Task goal:
Find all lines below containing the string "constructor" and return them.

Provided data:
(** A loop whose every round appends to the list it builds, whatever it
    logs, appends round after round. *)
Lemma for_each_appends (f : X → list A) (body : X → list A → M (list A))
    (l : list X) :
  (∀ x, x ∈ l → ∀ s lg, ∃ lg', body x s lg = (Ok (s ++ f x), lg')) →
  ∀ s lg, ∃ lg', for_each l body s lg = (Ok (s ++ flat_map f l), lg').
Proof.
  induction l as [|x l IH]; intros Hbody s lg.
  - exists lg. simpl. by rewrite app_nil_r.
  - destruct (Hbody x (list_elem_of_here _ _) s lg) as [lg1 H1].
    destruct (IH (λ y Hy, Hbody y (list_elem_of_further _ _ _ Hy))
                (s ++ f x) lg1) as [lg2 H2].
    exists lg2. simpl. unfold mbind, M_bind. rewrite H1, H2.
    by rewrite <- app_assoc.
Qed.

Lemma for_each_cons {S : Type} (body : X → S → M S) (x : X) (l : list X)
    (s : S) (lg : Log) :
  for_each (x :: l) body s lg
  = match body x s lg with
    | (Ok s', lg') => for_each l body s' lg'
    | (Raise e, lg') => (Raise e, lg')
    end.
Proof. reflexivity. Qed.

Lemma elem_of_flat_map (f : X → list A) (l : list X) (y : A) :
  y ∈ flat_map f l ↔ ∃ x, x ∈ l ∧ y ∈ f x.
Proof.
  rewrite list_elem_of_In, in_flat_map.
  by setoid_rewrite list_elem_of_In.
Qed.

(** [iterrows] pairs every element with its position. *)
Lemma elem_of_iterrows (l : list X) (i : nat) (x : X) :
  (i, x) ∈ iterrows l ↔ l !! i = Some x.
Proof.
  unfold iterrows. rewrite elem_of_lookup_zip_with. split.
  - intros (j & i' & x' & [= -> ->] & Hi & Hx).
    apply lookup_seq in Hi as [-> _]. done.
  - intros Hx. exists i, i, x. split; [done|]. split; [|done].
    apply lookup_seq. split; [done|]. by eapply lookup_lt_Some.
Qed.

End Loops.

(** ** The matcher *)

Section Matcher.

Variable df : DataFrame.

Lemma clean_rows_lookup (i : nat) (r : CleanRow) :
  clean_rows df !! i = Some r ↔
  ∃ row, rows df !! i = Some row
         ∧ r = {| Assignment_clean :=
                    clean_and_normalize_text (cell_at "Assignment" row);
                  Memo_Line_clean :=
                    clean_and_normalize_text (cell_at "Memo Line" row) |}.
Proof.
  unfold clean_rows. rewrite lookup_zip_with_Some.
  setoid_rewrite list_lookup_fmap. setoid_rewrite list_lookup_fmap.
  destruct (rows df !! i) as [row|]; simpl; split.
  - intros (x & y & -> & [= <-] & [= <-]). eauto.
  - intros (row' & [= <-] & ->). eauto.
  - intros (x & y & _ & [=] & _).
  - intros (row' & [=] & _).
Qed.

Hypothesis assignment_column : "Assignment" ∈ columns df.
Hypothesis memo_column : "Memo Line" ∈ columns df.

Lemma iloc_at_ok (i : nat) (label : string) (lg : Log) :
  label ∈ columns df → i < len df →
  iloc_at df i label lg = (Ok (raw df label i), lg).
Proof.
  intros Hl Hi. unfold iloc_at, iloc, raw, len in *.
  destruct (lookup_lt_is_Some_2 (rows df) i Hi) as [row Hrow].
  unfold mbind, M_bind, getitem. rewrite Hrow. simpl.
  by rewrite decide_True.
Qed.

Lemma memo_body_appends (a : nat) (assignment_val : string)
    (memo : nat * CleanRow) (s : list Match) (lg : Log) :
  a < len df → memo.1 < len df →
  ∃ lg', memo_body df a assignment_val memo s lg
         = (Ok (s ++ memo_hits df a assignment_val memo), lg').
Proof.
  intros Ha Hm. destruct memo as [m memo_row]. simpl in Hm.
  unfold memo_body, memo_hits. simpl.
  destruct (a =? m); [exists lg; by rewrite app_nil_r|].
  destruct (Py.is_empty _); [exists lg; by rewrite app_nil_r|].
  destruct (Py.contains _ _); [|exists lg; by rewrite app_nil_r].
  unfold mbind, M_bind. rewrite !iloc_at_ok by done. simpl. eauto.
Qed.

Lemma iterrows_clean_lt (i : nat) (r : CleanRow) :
  (i, r) ∈ iterrows (clean_rows df) → i < len df.
Proof.
  rewrite elem_of_iterrows, clean_rows_lookup. intros (row & Hrow & _).
  by eapply lookup_lt_Some.
Qed.

Lemma assignment_body_appends (assignment : nat * CleanRow)
    (s : list Match) (lg : Log) :
  assignment ∈ iterrows (clean_rows df) →
  ∃ lg', assignment_body df (clean_rows df) assignment s lg
         = (Ok (s ++ assignment_hits df assignment), lg').
Proof.
  destruct assignment as [a assignment_row]. intros Ha.
  apply iterrows_clean_lt in Ha.
  unfold assignment_body, assignment_hits. simpl.
  destruct (Py.is_empty _); [exists lg; by rewrite app_nil_r|].
  unfold mbind, M_bind. simpl.
  apply for_each_appends. intros [m memo_row] Hm s' lg'.
  apply memo_body_appends; [done|]. by eapply iterrows_clean_lt.
Qed.

(** With its two columns in the frame the matcher returns, and returns
    the matches of the scan. *)
Lemma find_assignment_matches_scan (lg : Log) :
  ∃ lg', find_assignment_matches df lg = (Ok (scan df), lg').
Proof.
  unfold find_assignment_matches, column.
  rewrite !decide_True by done. unfold mbind at 1 2, M_bind at 1 2.
  simpl. fold (clean_rows df).
  unfold mbind at 1, M_bind at 1. simpl.
  unfold mbind at 1, M_bind at 1.
  edestruct (for_each_appends (assignment_hits df)
               (assignment_body df (clean_rows df)) (iterrows (clean_rows df)))
    as [lg1 H1].
  { intros x Hx s lg0. by apply assignment_body_appends. }
  rewrite H1. simpl. eauto.
Qed.

End Matcher.

(** ** Substrings *)

Lemma startswith_spec (p s : string) :
  Py.startswith p s = true ↔ ∃ suf, s = p +:+ suf.
Proof.
  revert s. induction p as [|a p IH]; intros s.
  - split; [by exists s|done].
  - destruct s as [|b s]; simpl.
    + split; [done|]. by intros [suf H].
    + destruct (Ascii.eqb_spec a b) as [->|Hab].
      * rewrite IH. split.
        -- intros [suf ->]. by exists suf.
        -- intros [suf H]. rewrite app_cons in H. injection H as ->. by exists suf.
      * split; [done|]. intros [suf H]. rewrite app_cons in H. congruence.
Qed.

Lemma contains_spec (needle hay : string) :
  Py.contains needle hay = true ↔ substring needle hay.
Proof.
  unfold substring. induction hay as [|c hay IH].
  - simpl. rewrite orb_false_r, startswith_spec. split.
    + intros [suf H]. by exists "", suf.
    + intros (pre & suf & H). destruct pre; [by exists suf|done].
  - simpl. rewrite orb_true_iff, startswith_spec, IH. split.
    + intros [[suf H]|(pre & suf & ->)].
      * by exists "", suf.
      * by exists (String c pre), suf.
    + intros (pre & suf & H). destruct pre as [|d pre].
      * left. by exists suf.
      * right. rewrite app_cons in H. injection H as -> ->. by exists pre, suf.
Qed.

(** ** Order of the matches *)

Section Sorted.

Context {X A : Type} (R : A → A → Prop).

Lemma iterrows_from_sorted (l : list X) (k : nat) :
  StronglySorted (λ p q : nat * X, p.1 < q.1) (zip (seq k (length l)) l).
Proof.
  revert k. induction l as [|x l IH]; intros k; simpl; constructor.
  - apply IH.
  - apply Forall_forall. intros [j y] Hj%elem_of_zip_l.
    apply elem_of_seq in Hj. simpl. lia.
Qed.

Lemma iterrows_sorted (l : list X) :
  StronglySorted (λ p q : nat * X, p.1 < q.1) (iterrows l).
Proof. apply iterrows_from_sorted. Qed.

(** Rounds taken in increasing order of their index, each appending a
    sorted list that lies below what the later rounds append, build a
    sorted list. *)
Lemma flat_map_sorted (f : nat * X → list A) (l : list (nat * X)) :
  StronglySorted (λ p q, p.1 < q.1) l →
  (∀ p, p ∈ l → StronglySorted R (f p)) →
  (∀ p q e e', p ∈ l → q ∈ l → p.1 < q.1 → e ∈ f p → e' ∈ f q → R e e') →
  StronglySorted R (flat_map f l).
Proof.
  induction 1 as [|p l Hl IH Hp]; intros Hin Hcross; simpl.
  - constructor.
  - apply StronglySorted_app_2.
    + intros e e' He (q & Hq & He')%elem_of_flat_map.
      apply (Hcross p q); [left|by right| |done|done].
      rewrite Forall_forall in Hp. by apply Hp.
    + apply Hin. left.
    + apply IH.
      * intros q Hq. apply Hin. by right.
      * intros q q' e e' Hq Hq'. apply Hcross; by right.
Qed.

Lemma sorted_lookup (l : list A) (i j : nat) (x y : A) :
  StronglySorted R l → i < j → l !! i = Some x → l !! j = Some y → R x y.
Proof.
  intros Hl. revert i j. induction Hl as [|z l Hl IH Hz]; intros i j Hij Hx Hy.
  - done.
  - destruct j as [|j]; [lia|]. simpl in Hy. destruct i as [|i].
    + injection Hx as ->. rewrite Forall_forall in Hz.
      by eapply Hz, list_elem_of_lookup_2.
    + simpl in Hx. apply (IH i j); [lia|done|done].
Qed.

End Sorted.

Section MatcherFacts.

Variable df : DataFrame.

Lemma elem_of_memo_hits (a : nat) (assignment_val : string)
    (memo : nat * CleanRow) (mt : Match) :
  mt ∈ memo_hits df a assignment_val memo ↔
  a ≠ memo.1 ∧ Memo_Line_clean memo.2 ≠ ""
  ∧ Py.contains (Py.lower assignment_val) (Py.lower (Memo_Line_clean memo.2)) = true
  ∧ mt = mkMatch a memo.1 (raw df "Assignment" a) (raw df "Memo Line" memo.1).
Proof.
  unfold memo_hits. destruct (Nat.eqb_spec a memo.1) as [E|E].
  { rewrite elem_of_nil. by intuition. }
  destruct (Py.is_empty _) eqn:Hm.
  { apply is_empty_true in Hm. rewrite elem_of_nil. by intuition. }
  apply is_empty_false in Hm.
  destruct (Py.contains _ _).
  - rewrite list_elem_of_singleton. by intuition.
  - rewrite elem_of_nil. by intuition.
Qed.

Lemma elem_of_assignment_hits (assignment : nat * CleanRow) (mt : Match) :
  mt ∈ assignment_hits df assignment ↔
  Assignment_clean assignment.2 ≠ ""
  ∧ ∃ memo, memo ∈ iterrows (clean_rows df)
      ∧ mt ∈ memo_hits df assignment.1 (Assignment_clean assignment.2) memo.
Proof.
  unfold assignment_hits. destruct (Py.is_empty _) eqn:Ha.
  - apply is_empty_true in Ha. rewrite elem_of_nil. by intuition.
  - apply is_empty_false in Ha. rewrite elem_of_flat_map. by intuition.
Qed.

Lemma assignment_hits_sorted (assignment : nat * CleanRow) :
  StronglySorted match_lt (assignment_hits df assignment).
Proof.
  unfold assignment_hits. destruct (Py.is_empty _); [constructor|].
  apply flat_map_sorted.
  - apply iterrows_sorted.
  - intros p _. unfold memo_hits.
    repeat (destruct (_ : bool); try constructor); by repeat constructor.
  - intros p q e e' _ _ Hpq He He'.
    apply elem_of_memo_hits in He as (_ & _ & _ & ->).
    apply elem_of_memo_hits in He' as (_ & _ & _ & ->).
    right. simpl. done.
Qed.

Lemma scan_sorted : StronglySorted match_lt (scan df).
Proof.
  apply flat_map_sorted.
  - apply iterrows_sorted.
  - intros p _. apply assignment_hits_sorted.
  - intros p q e e' _ _ Hpq He He'.
    apply elem_of_assignment_hits in He as (_ & memo & _ & He).
    apply elem_of_memo_hits in He as (_ & _ & _ & ->).
    apply elem_of_assignment_hits in He' as (_ & memo' & _ & He').
    apply elem_of_memo_hits in He' as (_ & _ & _ & ->).
    left. simpl. done.
Qed.

Lemma match_lt_irrefl (x : Match) : ¬ match_lt x x.
Proof. unfold match_lt. lia. Qed.

Lemma sorted_NoDup (l : list Match) : StronglySorted match_lt l → NoDup l.
Proof.
  induction 1 as [|x l Hl IH Hx]; constructor; [|done].
  intros Hin. rewrite Forall_forall in Hx.
  by apply (match_lt_irrefl x), Hx.
Qed.

(** The matches of a scan, one by one. *)
Lemma elem_of_scan (a m : nat) (x y : cell) :
  mkMatch a m x y ∈ scan df ↔
  ∃ assignment_row memo_row,
    rows df !! a = Some assignment_row ∧ rows df !! m = Some memo_row
    ∧ a ≠ m
    ∧ clean_and_normalize_text (cell_at "Assignment" assignment_row) ≠ ""
    ∧ clean_and_normalize_text (cell_at "Memo Line" memo_row) ≠ ""
    ∧ substring
        (Py.lower (clean_and_normalize_text (cell_at "Assignment" assignment_row)))
        (Py.lower (clean_and_normalize_text (cell_at "Memo Line" memo_row)))
    ∧ x = cell_at "Assignment" assignment_row
    ∧ y = cell_at "Memo Line" memo_row.
Proof.
  unfold scan. rewrite elem_of_flat_map. split.
  - intros ([a' ra] & Ha & Hmt).
    apply elem_of_assignment_hits in Hmt as (Hne & [m' rm] & Hm & Hmt).
    apply elem_of_memo_hits in Hmt as (Ham & Hme & Hc & Heq).
    simpl in *. injection Heq as -> -> -> ->.
    apply elem_of_iterrows, clean_rows_lookup in Ha as (row_a & Hra & ->).
    apply elem_of_iterrows, clean_rows_lookup in Hm as (row_m & Hrm & ->).
    simpl in *. exists row_a, row_m. unfold raw. rewrite Hra, Hrm. simpl.
    apply contains_spec in Hc. done.
  - intros (row_a & row_m & Hra & Hrm & Ham & Hne & Hme & Hc & -> & ->).
    eexists (a, _). split.
    { apply elem_of_iterrows, clean_rows_lookup. eauto. }
    apply elem_of_assignment_hits. simpl. split; [done|].
    eexists (m, _). split.
    { apply elem_of_iterrows, clean_rows_lookup. eauto. }
    apply elem_of_memo_hits. simpl. unfold raw. rewrite Hra, Hrm. simpl.
    by apply contains_spec in Hc.
Qed.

Response for this exercise:
  revert k. induction l as [|x l IH]; intros k; simpl; constructor.
  - constructor.
  unfold assignment_hits. destruct (Py.is_empty _); [constructor|].
    repeat (destruct (_ : bool); try constructor); by repeat constructor.
  induction 1 as [|x l Hl IH Hx]; constructor; [|done].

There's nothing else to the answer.